-- ENTRIES PROVIDED follows --

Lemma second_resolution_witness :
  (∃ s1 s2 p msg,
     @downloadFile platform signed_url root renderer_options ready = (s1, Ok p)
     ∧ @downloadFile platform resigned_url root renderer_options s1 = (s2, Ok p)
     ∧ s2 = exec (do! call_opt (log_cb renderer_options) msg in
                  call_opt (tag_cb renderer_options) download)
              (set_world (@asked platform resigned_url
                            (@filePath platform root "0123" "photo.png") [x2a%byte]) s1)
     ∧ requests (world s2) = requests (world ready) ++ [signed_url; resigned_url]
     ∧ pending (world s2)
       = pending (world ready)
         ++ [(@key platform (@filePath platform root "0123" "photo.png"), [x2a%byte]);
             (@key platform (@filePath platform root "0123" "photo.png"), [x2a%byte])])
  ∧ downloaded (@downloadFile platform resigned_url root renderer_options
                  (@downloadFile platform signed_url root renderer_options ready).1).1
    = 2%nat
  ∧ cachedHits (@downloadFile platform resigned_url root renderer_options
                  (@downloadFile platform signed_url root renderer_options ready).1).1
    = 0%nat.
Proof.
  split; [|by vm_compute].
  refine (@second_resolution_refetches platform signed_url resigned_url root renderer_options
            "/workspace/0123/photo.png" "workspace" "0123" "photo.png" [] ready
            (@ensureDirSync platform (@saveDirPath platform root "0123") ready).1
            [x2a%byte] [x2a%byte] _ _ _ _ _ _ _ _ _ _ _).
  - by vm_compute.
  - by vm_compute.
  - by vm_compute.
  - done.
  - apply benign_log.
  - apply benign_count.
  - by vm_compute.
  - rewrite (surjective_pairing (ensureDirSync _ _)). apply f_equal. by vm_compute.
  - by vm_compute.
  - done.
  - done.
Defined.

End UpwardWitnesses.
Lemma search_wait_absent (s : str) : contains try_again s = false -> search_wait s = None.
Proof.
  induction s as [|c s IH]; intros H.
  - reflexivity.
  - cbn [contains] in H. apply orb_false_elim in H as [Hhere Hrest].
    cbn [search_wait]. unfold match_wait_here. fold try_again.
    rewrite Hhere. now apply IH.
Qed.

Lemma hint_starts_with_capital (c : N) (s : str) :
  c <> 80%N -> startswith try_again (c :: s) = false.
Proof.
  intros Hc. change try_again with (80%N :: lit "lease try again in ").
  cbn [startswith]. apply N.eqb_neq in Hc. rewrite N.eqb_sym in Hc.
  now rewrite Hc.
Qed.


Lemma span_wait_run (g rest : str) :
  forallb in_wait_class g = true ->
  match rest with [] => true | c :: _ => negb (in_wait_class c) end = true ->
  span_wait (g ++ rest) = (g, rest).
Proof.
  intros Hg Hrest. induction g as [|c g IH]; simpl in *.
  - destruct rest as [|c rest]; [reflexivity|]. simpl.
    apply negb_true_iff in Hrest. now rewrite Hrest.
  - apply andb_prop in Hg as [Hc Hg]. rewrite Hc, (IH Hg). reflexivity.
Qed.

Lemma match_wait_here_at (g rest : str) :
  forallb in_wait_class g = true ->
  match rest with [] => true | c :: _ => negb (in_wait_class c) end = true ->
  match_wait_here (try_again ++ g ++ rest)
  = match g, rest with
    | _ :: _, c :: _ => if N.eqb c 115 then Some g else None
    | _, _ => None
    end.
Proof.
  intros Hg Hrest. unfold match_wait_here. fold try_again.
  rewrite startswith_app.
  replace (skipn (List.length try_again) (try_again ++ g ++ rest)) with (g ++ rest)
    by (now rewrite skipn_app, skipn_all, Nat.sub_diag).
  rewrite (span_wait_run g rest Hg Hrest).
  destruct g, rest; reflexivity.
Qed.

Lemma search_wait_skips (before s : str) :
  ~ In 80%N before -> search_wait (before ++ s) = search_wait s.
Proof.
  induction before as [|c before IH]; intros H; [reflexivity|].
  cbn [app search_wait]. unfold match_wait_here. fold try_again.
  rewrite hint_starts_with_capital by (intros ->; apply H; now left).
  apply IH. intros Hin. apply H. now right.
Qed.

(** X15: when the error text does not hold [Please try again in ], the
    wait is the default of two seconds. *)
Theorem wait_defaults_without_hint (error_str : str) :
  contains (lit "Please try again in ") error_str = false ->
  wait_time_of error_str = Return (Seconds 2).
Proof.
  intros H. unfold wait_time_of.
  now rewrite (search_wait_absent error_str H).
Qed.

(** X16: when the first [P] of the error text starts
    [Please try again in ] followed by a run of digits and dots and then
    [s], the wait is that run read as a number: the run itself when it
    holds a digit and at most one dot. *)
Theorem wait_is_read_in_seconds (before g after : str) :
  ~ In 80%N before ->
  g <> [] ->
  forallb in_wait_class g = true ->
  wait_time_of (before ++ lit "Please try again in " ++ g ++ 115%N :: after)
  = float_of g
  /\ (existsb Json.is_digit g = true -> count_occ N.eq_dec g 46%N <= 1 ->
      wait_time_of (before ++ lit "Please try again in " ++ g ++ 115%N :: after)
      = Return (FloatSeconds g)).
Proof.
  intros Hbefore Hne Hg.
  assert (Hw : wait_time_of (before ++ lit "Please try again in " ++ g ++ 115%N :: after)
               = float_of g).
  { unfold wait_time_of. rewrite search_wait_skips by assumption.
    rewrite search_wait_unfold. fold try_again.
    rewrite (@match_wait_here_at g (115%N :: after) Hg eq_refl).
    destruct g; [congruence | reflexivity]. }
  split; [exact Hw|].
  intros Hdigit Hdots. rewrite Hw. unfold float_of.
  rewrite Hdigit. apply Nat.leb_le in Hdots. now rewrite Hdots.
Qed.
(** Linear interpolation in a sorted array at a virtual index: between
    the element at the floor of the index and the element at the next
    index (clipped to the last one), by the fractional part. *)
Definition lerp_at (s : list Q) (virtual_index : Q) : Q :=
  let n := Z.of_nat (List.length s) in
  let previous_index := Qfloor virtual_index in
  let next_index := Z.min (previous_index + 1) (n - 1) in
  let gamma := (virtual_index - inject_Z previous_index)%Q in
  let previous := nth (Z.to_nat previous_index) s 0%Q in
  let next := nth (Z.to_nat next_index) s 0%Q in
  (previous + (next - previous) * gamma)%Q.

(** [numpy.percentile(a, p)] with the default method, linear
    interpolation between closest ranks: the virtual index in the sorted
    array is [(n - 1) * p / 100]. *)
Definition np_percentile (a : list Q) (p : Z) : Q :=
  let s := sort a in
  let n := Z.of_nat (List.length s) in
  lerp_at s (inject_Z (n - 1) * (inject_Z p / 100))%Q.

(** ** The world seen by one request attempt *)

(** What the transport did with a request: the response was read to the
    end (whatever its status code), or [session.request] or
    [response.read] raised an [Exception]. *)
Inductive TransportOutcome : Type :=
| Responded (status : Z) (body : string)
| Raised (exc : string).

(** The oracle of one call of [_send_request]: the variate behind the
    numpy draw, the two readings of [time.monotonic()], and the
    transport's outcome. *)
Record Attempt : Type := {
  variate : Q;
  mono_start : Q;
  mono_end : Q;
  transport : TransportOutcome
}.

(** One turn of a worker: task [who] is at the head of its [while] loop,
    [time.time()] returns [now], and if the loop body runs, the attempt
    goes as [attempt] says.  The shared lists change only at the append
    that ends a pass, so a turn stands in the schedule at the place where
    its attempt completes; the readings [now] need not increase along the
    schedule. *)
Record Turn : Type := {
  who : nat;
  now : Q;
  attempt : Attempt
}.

-- ENTRIES PROVIDED concluded --

WORK TASK | Look above for the line with "induction before as"; retype exactly that line, every line after it up to the line with "(** X15: when", and that line too, nothing else.

ANSWER TO THIS TASK |
  induction before as [|c before IH]; intros H; [reflexivity|].
  cbn [app search_wait]. unfold match_wait_here. fold try_again.
  rewrite hint_starts_with_capital by (intros ->; apply H; now left).
  apply IH. intros Hin. apply H. now right.
Qed.

(** X15: when the error text does not hold [Please try again in ], the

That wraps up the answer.